Work instruction:
Could you return the lines below exactly, from the first line up to and including the line that holds "assert (Ew : wanted"?

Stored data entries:
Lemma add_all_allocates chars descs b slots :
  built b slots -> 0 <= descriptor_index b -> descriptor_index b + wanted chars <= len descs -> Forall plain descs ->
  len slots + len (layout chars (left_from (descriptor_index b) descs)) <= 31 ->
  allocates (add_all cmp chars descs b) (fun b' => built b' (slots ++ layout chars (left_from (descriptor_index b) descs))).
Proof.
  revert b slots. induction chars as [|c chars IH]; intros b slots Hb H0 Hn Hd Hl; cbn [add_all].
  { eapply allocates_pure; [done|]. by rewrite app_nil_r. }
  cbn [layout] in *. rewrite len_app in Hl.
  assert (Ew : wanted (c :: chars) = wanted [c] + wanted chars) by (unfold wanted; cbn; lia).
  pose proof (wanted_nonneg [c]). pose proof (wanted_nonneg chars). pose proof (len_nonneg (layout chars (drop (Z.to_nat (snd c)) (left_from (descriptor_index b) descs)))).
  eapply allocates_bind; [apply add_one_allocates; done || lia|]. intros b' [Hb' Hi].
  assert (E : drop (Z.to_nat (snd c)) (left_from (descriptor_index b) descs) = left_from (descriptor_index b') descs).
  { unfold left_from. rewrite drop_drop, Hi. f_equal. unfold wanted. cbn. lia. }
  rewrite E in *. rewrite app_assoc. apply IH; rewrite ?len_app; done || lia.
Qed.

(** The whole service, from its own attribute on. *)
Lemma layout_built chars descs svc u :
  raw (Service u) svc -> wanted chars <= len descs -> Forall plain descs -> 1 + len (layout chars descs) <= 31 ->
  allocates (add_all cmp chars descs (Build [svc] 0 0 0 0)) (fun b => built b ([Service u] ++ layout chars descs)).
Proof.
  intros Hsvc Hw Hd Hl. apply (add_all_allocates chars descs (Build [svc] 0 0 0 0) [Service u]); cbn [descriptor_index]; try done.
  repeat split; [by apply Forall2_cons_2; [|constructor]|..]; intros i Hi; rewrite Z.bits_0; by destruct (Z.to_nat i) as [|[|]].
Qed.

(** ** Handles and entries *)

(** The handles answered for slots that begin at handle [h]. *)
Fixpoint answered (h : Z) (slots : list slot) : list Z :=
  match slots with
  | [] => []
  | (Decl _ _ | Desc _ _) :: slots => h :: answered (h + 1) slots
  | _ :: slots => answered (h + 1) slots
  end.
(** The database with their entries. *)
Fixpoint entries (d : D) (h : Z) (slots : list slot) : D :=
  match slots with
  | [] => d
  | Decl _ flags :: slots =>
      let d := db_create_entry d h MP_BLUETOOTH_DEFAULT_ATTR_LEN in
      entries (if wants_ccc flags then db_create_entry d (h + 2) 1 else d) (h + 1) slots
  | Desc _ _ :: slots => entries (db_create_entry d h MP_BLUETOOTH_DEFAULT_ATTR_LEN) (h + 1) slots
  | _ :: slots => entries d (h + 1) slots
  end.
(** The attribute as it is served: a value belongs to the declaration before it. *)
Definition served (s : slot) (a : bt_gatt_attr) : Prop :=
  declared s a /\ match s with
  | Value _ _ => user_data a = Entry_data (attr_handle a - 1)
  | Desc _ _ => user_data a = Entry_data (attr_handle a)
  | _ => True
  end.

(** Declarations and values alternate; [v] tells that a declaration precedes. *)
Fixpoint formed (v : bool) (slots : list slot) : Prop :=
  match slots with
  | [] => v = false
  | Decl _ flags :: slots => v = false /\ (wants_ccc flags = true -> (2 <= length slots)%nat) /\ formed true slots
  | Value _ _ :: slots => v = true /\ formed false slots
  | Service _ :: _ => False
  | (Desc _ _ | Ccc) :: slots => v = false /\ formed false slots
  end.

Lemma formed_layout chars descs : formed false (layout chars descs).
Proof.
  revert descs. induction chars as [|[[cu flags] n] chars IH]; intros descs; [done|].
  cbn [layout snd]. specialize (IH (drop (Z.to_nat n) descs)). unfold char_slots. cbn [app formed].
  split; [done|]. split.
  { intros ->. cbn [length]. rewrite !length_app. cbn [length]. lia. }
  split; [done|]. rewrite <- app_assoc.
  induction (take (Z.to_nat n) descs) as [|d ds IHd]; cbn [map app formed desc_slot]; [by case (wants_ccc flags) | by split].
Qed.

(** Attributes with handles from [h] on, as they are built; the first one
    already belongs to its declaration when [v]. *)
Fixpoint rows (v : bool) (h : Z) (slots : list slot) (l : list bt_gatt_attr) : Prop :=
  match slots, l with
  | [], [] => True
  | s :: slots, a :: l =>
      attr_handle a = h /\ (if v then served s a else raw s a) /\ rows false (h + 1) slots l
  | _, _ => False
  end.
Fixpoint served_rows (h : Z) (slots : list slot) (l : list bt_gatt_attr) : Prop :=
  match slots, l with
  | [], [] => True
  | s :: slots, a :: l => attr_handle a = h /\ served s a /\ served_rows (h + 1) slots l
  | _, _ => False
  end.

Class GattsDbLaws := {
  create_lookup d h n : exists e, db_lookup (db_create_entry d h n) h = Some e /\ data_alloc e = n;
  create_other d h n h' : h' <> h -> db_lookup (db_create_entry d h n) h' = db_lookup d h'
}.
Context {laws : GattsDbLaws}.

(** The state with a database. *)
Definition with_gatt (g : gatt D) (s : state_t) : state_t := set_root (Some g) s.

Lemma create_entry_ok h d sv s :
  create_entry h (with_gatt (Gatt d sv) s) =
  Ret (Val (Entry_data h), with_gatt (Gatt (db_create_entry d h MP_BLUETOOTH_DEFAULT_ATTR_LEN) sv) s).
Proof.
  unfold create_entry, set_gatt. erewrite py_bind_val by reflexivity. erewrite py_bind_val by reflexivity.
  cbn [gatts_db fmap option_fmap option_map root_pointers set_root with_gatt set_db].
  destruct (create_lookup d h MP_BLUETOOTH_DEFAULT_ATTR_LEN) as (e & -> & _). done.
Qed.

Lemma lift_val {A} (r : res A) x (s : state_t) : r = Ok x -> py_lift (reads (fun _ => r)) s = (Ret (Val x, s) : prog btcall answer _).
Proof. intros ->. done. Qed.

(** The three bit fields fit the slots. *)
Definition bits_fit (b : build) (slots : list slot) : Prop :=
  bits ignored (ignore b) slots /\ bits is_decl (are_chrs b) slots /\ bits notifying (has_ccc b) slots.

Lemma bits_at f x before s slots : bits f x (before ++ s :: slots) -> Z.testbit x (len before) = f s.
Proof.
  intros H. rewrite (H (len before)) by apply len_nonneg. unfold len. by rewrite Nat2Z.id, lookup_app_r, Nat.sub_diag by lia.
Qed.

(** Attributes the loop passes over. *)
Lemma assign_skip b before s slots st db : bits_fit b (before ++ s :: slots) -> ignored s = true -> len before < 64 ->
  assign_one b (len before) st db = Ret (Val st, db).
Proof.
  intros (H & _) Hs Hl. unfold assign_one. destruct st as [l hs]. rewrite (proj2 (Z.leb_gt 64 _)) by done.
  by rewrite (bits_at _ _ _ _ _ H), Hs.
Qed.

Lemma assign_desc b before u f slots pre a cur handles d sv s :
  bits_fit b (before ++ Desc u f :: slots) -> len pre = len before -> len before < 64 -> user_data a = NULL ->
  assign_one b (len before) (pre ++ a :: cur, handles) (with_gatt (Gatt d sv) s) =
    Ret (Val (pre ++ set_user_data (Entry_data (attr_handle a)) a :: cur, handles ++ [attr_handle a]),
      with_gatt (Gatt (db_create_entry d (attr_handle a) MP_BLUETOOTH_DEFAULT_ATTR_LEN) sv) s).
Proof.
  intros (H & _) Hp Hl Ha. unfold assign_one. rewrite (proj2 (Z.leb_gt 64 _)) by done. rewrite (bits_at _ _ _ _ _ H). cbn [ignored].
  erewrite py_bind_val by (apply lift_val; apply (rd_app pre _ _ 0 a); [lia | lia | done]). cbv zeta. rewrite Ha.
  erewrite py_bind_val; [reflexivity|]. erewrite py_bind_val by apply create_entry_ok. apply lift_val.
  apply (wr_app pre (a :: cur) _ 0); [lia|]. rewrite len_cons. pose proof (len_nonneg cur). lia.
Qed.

Task result:
Lemma add_all_allocates chars descs b slots :
  built b slots -> 0 <= descriptor_index b -> descriptor_index b + wanted chars <= len descs -> Forall plain descs ->
  len slots + len (layout chars (left_from (descriptor_index b) descs)) <= 31 ->
  allocates (add_all cmp chars descs b) (fun b' => built b' (slots ++ layout chars (left_from (descriptor_index b) descs))).
Proof.
  revert b slots. induction chars as [|c chars IH]; intros b slots Hb H0 Hn Hd Hl; cbn [add_all].
  { eapply allocates_pure; [done|]. by rewrite app_nil_r. }
  cbn [layout] in *. rewrite len_app in Hl.
  assert (Ew : wanted (c :: chars) = wanted [c] + wanted chars) by (unfold wanted; cbn; lia).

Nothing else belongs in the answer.